What is being asked:
Go through the data line by line from the top, retyping each exactly, and end with the line that contains "arithmetic operation is".

Provided data:
(** * cesium-map: anchored cones, flame/flow walls and their registry

    A shallow embedding of the effect-creation code of the repository
    (geometry.ts, RadarEmission.js and the fence modules) together with the
    properties stated for it.

    Numbers.  JavaScript numbers are modelled as real numbers ([R]): every
    arithmetic operation is exact, there is no rounding, no NaN and no
    infinity.  Millisecond timestamps ([Date.getTime()]) are integers ([Z]).
    [undefined] is the [None] of an [option].  The literals [0.0] and [1.0]
    of the sources are the numbers 0 and 1. *)

From Stdlib Require Import Reals Lra Lia ZArith List String.
From stdpp Require Import base option strings gmap.

Local Open Scope R_scope.

(** ** The rendering engine's vector algebra

    The rendering engine (CesiumJS) is a collaborator of the repository and
    is not part of its sources.  The definitions of this module follow the
    engine's published formulas for the functions the repository calls:
    component-wise vector algebra, quaternions, column-major 4x4 matrices,
    the WGS84 geodetic conversion and the east-north-up tangent frame. *)

Module Cesium.

Module CesiumMath.
Definition PI_OVER_TWO : R := PI / 2.
Definition RADIANS_PER_DEGREE : R := PI / 180.
Definition EPSILON14 : R := / 100000000000000.
Definition toRadians (degrees : R) : R := degrees * RADIANS_PER_DEGREE.

(** [equalsEpsilon left right eps]: the absolute-or-relative comparison,
    with the absolute epsilon defaulting to the relative one. *)
Definition equalsEpsilon (left right eps : R) : bool :=
  let absDiff := Rabs (left - right) in
  if Rle_dec absDiff eps then true
  else if Rle_dec absDiff (eps * Rmax (Rabs left) (Rabs right)) then true
  else false.

Definition sign (v : R) : R :=
  if Rlt_dec 0 v then 1 else if Rlt_dec v 0 then -1 else 0.
End CesiumMath.

Record Cartesian3 : Type := mkCartesian3 { x : R; y : R; z : R }.

Module Cartesian3.
Definition ZERO : Cartesian3 := mkCartesian3 0 0 0.
Definition UNIT_X : Cartesian3 := mkCartesian3 1 0 0.
Definition UNIT_Y : Cartesian3 := mkCartesian3 0 1 0.
Definition UNIT_Z : Cartesian3 := mkCartesian3 0 0 1.

Definition clone (c : Cartesian3) : Cartesian3 := mkCartesian3 (x c) (y c) (z c).
Definition add (l r : Cartesian3) : Cartesian3 :=
  mkCartesian3 (x l + x r) (y l + y r) (z l + z r).
Definition subtract (l r : Cartesian3) : Cartesian3 :=
  mkCartesian3 (x l - x r) (y l - y r) (z l - z r).
Definition multiplyByScalar (c : Cartesian3) (s : R) : Cartesian3 :=
  mkCartesian3 (x c * s) (y c * s) (z c * s).
Definition divideByScalar (c : Cartesian3) (s : R) : Cartesian3 :=
  mkCartesian3 (x c / s) (y c / s) (z c / s).
Definition multiplyComponents (l r : Cartesian3) : Cartesian3 :=
  mkCartesian3 (x l * x r) (y l * y r) (z l * z r).
Definition dot (l r : Cartesian3) : R := x l * x r + y l * y r + z l * z r.
Definition cross (l r : Cartesian3) : Cartesian3 :=
  mkCartesian3 (y l * z r - z l * y r) (z l * x r - x l * z r) (x l * y r - y l * x r).
Definition magnitudeSquared (c : Cartesian3) : R := x c * x c + y c * y c + z c * z c.
Definition magnitude (c : Cartesian3) : R := sqrt (magnitudeSquared c).
Definition normalize (c : Cartesian3) : Cartesian3 :=
  let m := magnitude c in mkCartesian3 (x c / m) (y c / m) (z c / m).
Definition distance (l r : Cartesian3) : R := magnitude (subtract l r).
Definition equalsEpsilon (l r : Cartesian3) (eps : R) : bool :=
  CesiumMath.equalsEpsilon (x l) (x r) eps
  && CesiumMath.equalsEpsilon (y l) (y r) eps
  && CesiumMath.equalsEpsilon (z l) (z r) eps.

(** The WGS84 ellipsoid: squared radii and their inverses. *)
Definition wgs84Radii : Cartesian3 := mkCartesian3 6378137 6378137 6356752.3142451793.
Definition wgs84RadiiSquared : Cartesian3 := multiplyComponents wgs84Radii wgs84Radii.
Definition wgs84OneOverRadiiSquared : Cartesian3 :=
  mkCartesian3 (/ x wgs84RadiiSquared) (/ y wgs84RadiiSquared) (/ z wgs84RadiiSquared).

Definition fromRadians (longitude latitude height : R) : Cartesian3 :=
  let cosLatitude := cos latitude in
  let n := normalize (mkCartesian3 (cosLatitude * cos longitude)
                                   (cosLatitude * sin longitude)
                                   (sin latitude)) in
  let k := multiplyComponents wgs84RadiiSquared n in
  let gamma := sqrt (dot n k) in
  add (divideByScalar k gamma) (multiplyByScalar n height).

Definition fromDegrees (longitude latitude height : R) : Cartesian3 :=
  fromRadians (CesiumMath.toRadians longitude) (CesiumMath.toRadians latitude) height.
End Cartesian3.

Record HeadingPitchRoll : Type := mkHPR { heading : R; pitch : R; roll : R }.

Record Quaternion : Type := mkQuaternion { qx : R; qy : R; qz : R; qw : R }.

(** Column-major 3x3 and 4x4 matrices, indexed as in the engine. *)
Record Matrix3 : Type := mkMatrix3 {
  n0 : R; n1 : R; n2 : R;
  n3 : R; n4 : R; n5 : R;
  n6 : R; n7 : R; n8 : R }.

Record Matrix4 : Type := mkMatrix4 {
  m0 : R; m1 : R; m2 : R; m3 : R;
  m4 : R; m5 : R; m6 : R; m7 : R;
  m8 : R; m9 : R; m10 : R; m11 : R;
  m12 : R; m13 : R; m14 : R; m15 : R }.

Module Quaternion.
Definition fromAxisAngle (axis : Cartesian3) (angle : R) : Quaternion :=
  let halfAngle := angle / 2 in
  let s := sin halfAngle in
  let a := Cartesian3.normalize axis in
  mkQuaternion (x a * s) (y a * s) (z a * s) (cos halfAngle).

Definition multiply (l r : Quaternion) : Quaternion :=
  mkQuaternion
    (qw l * qx r + qx l * qw r + qy l * qz r - qz l * qy r)
    (qw l * qy r - qx l * qz r + qy l * qw r + qz l * qx r)
    (qw l * qz r + qx l * qy r - qy l * qx r + qz l * qw r)
    (qw l * qw r - qx l * qx r - qy l * qy r - qz l * qz r).

Definition fromHeadingPitchRoll (hpr : HeadingPitchRoll) : Quaternion :=
  let rollQ := fromAxisAngle Cartesian3.UNIT_X (roll hpr) in
  let pitchQ := fromAxisAngle Cartesian3.UNIT_Y (- pitch hpr) in
  let result := multiply pitchQ rollQ in
  let headingQ := fromAxisAngle Cartesian3.UNIT_Z (- heading hpr) in
  multiply headingQ result.

(** Shepperd's method as the engine writes it: the branch with a positive
    trace, and otherwise the largest diagonal element picks the component
    computed first; that branch negates the vector part at the end. *)
Definition fromRotationMatrix (m : Matrix3) : Quaternion :=
  let m00 := n0 m in let m11 := n4 m in let m22 := n8 m in
  let trace := m00 + m11 + m22 in
  if Rlt_dec 0 trace then
    let root := sqrt (trace + 1) in
    let w := 0.5 * root in
    let root' := 0.5 / root in
    mkQuaternion ((n5 m - n7 m) * root') ((n6 m - n2 m) * root')
                 ((n1 m - n3 m) * root') w
  else if (if Rlt_dec m00 m22 then if Rlt_dec m11 m22 then true else false else false) then
    (* i = 2, j = 0, k = 1 *)
    let root := sqrt (m22 - m00 - m11 + 1) in
    let qi := 0.5 * root in
    let root' := 0.5 / root in
    let w := (n3 m - n1 m) * root' in
    let qj := (n2 m + n6 m) * root' in
    let qk := (n5 m + n7 m) * root' in
    mkQuaternion (- qj) (- qk) (- qi) w
  else if Rlt_dec m00 m11 then
    (* i = 1, j = 2, k = 0 *)
    let root := sqrt (m11 - m22 - m00 + 1) in
    let qi := 0.5 * root in
    let root' := 0.5 / root in
    let w := (n2 m - n6 m) * root' in
    let qj := (n7 m + n5 m) * root' in
    let qk := (n1 m + n3 m) * root' in
    mkQuaternion (- qk) (- qi) (- qj) w
  else
    (* i = 0, j = 1, k = 2 *)
    let root := sqrt (m00 - m11 - m22 + 1) in
    let qi := 0.5 * root in
    let root' := 0.5 / root in
    let w := (n7 m - n5 m) * root' in
    let qj := (n3 m + n1 m) * root' in
    let qk := (n6 m + n2 m) * root' in
    mkQuaternion (- qi) (- qj) (- qk) w.
End Quaternion.

Module Matrix3.
Definition fromQuaternion (q : Quaternion) : Matrix3 :=
  let x2 := qx q * qx q in let xy := qx q * qy q in let xz := qx q * qz q in
  let xw := qx q * qw q in let y2 := qy q * qy q in let yz := qy q * qz q in
  let yw := qy q * qw q in let z2 := qz q * qz q in let zw := qz q * qw q in
  let w2 := qw q * qw q in
  let m00 := x2 - y2 - z2 + w2 in let m01 := 2 * (xy - zw) in
  let m02 := 2 * (xz + yw) in
  let m10 := 2 * (xy + zw) in let m11 := - x2 + y2 - z2 + w2 in
  let m12 := 2 * (yz - xw) in
  let m20 := 2 * (xz - yw) in let m21 := 2 * (yz + xw) in
  let m22 := - x2 - y2 + z2 + w2 in
  mkMatrix3 m00 m10 m20 m01 m11 m21 m02 m12 m22.

Definition IDENTITY : Matrix3 := mkMatrix3 1 0 0 0 1 0 0 0 1.

Definition multiply (l r : Matrix3) : Matrix3 :=
  mkMatrix3
    (n0 l * n0 r + n3 l * n1 r + n6 l * n2 r)
    (n1 l * n0 r + n4 l * n1 r + n7 l * n2 r)
    (n2 l * n0 r + n5 l * n1 r + n8 l * n2 r)
    (n0 l * n3 r + n3 l * n4 r + n6 l * n5 r)
    (n1 l * n3 r + n4 l * n4 r + n7 l * n5 r)
    (n2 l * n3 r + n5 l * n4 r + n8 l * n5 r)
    (n0 l * n6 r + n3 l * n7 r + n6 l * n8 r)
    (n1 l * n6 r + n4 l * n7 r + n7 l * n8 r)
    (n2 l * n6 r + n5 l * n7 r + n8 l * n8 r).

Definition transpose (m : Matrix3) : Matrix3 :=
  mkMatrix3 (n0 m) (n3 m) (n6 m) (n1 m) (n4 m) (n7 m) (n2 m) (n5 m) (n8 m).
End Matrix3.

Module Matrix4.
Definition fromRotationTranslation (r : Matrix3) (t : Cartesian3) : Matrix4 :=
  mkMatrix4 (n0 r) (n1 r) (n2 r) 0
            (n3 r) (n4 r) (n5 r) 0
            (n6 r) (n7 r) (n8 r) 0
            (x t) (y t) (z t) 1.

Definition fromTranslation (t : Cartesian3) : Matrix4 :=
  mkMatrix4 1 0 0 0  0 1 0 0  0 0 1 0  (x t) (y t) (z t) 1.

Definition fromTranslationQuaternionRotationScale
    (t : Cartesian3) (q : Quaternion) (scale : Cartesian3) : Matrix4 :=
  let r := Matrix3.fromQuaternion q in
  mkMatrix4 (n0 r * x scale) (n1 r * x scale) (n2 r * x scale) 0
            (n3 r * y scale) (n4 r * y scale) (n5 r * y scale) 0
            (n6 r * z scale) (n7 r * z scale) (n8 r * z scale) 0
            (x t) (y t) (z t) 1.

Definition multiply (l r : Matrix4) : Matrix4 :=
  mkMatrix4
    (m0 l * m0 r + m4 l * m1 r + m8 l * m2 r + m12 l * m3 r)
    (m1 l * m0 r + m5 l * m1 r + m9 l * m2 r + m13 l * m3 r)
    (m2 l * m0 r + m6 l * m1 r + m10 l * m2 r + m14 l * m3 r)
    (m3 l * m0 r + m7 l * m1 r + m11 l * m2 r + m15 l * m3 r)
    (m0 l * m4 r + m4 l * m5 r + m8 l * m6 r + m12 l * m7 r)
    (m1 l * m4 r + m5 l * m5 r + m9 l * m6 r + m13 l * m7 r)
    (m2 l * m4 r + m6 l * m5 r + m10 l * m6 r + m14 l * m7 r)
    (m3 l * m4 r + m7 l * m5 r + m11 l * m6 r + m15 l * m7 r)
    (m0 l * m8 r + m4 l * m9 r + m8 l * m10 r + m12 l * m11 r)
    (m1 l * m8 r + m5 l * m9 r + m9 l * m10 r + m13 l * m11 r)
    (m2 l * m8 r + m6 l * m9 r + m10 l * m10 r + m14 l * m11 r)
    (m3 l * m8 r + m7 l * m9 r + m11 l * m10 r + m15 l * m11 r)
    (m0 l * m12 r + m4 l * m13 r + m8 l * m14 r + m12 l * m15 r)
    (m1 l * m12 r + m5 l * m13 r + m9 l * m14 r + m13 l * m15 r)
    (m2 l * m12 r + m6 l * m13 r + m10 l * m14 r + m14 l * m15 r)
    (m3 l * m12 r + m7 l * m13 r + m11 l * m14 r + m15 l * m15 r).

(** The matrix applied to a direction: the translation column is not used. *)
Definition multiplyByPointAsVector (m : Matrix4) (c : Cartesian3) : Cartesian3 :=
  mkCartesian3 (m0 m * x c + m4 m * y c + m8 m * z c)
               (m1 m * x c + m5 m * y c + m9 m * z c)
               (m2 m * x c + m6 m * y c + m10 m * z c).

Definition getMatrix3 (m : Matrix4) : Matrix3 :=
  mkMatrix3 (m0 m) (m1 m) (m2 m) (m4 m) (m5 m) (m6 m) (m8 m) (m9 m) (m10 m).
End Matrix4.

Module Ellipsoid.
(** The unit normal of the WGS84 ellipsoid through a Cartesian point; the
    engine returns [undefined] at the centre of the ellipsoid. *)
Definition geodeticSurfaceNormal (c : Cartesian3) : option Cartesian3 :=
  if Cartesian3.equalsEpsilon c Cartesian3.ZERO CesiumMath.EPSILON14 then None
  else Some (Cartesian3.normalize
               (Cartesian3.multiplyComponents c Cartesian3.wgs84OneOverRadiiSquared)).
End Ellipsoid.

Reply to the exercise:
(** * cesium-map: anchored cones, flame/flow walls and their registry

    A shallow embedding of the effect-creation code of the repository
    (geometry.ts, RadarEmission.js and the fence modules) together with the
    properties stated for it.

    Numbers.  JavaScript numbers are modelled as real numbers ([R]): every
    arithmetic operation is exact, there is no rounding, no NaN and no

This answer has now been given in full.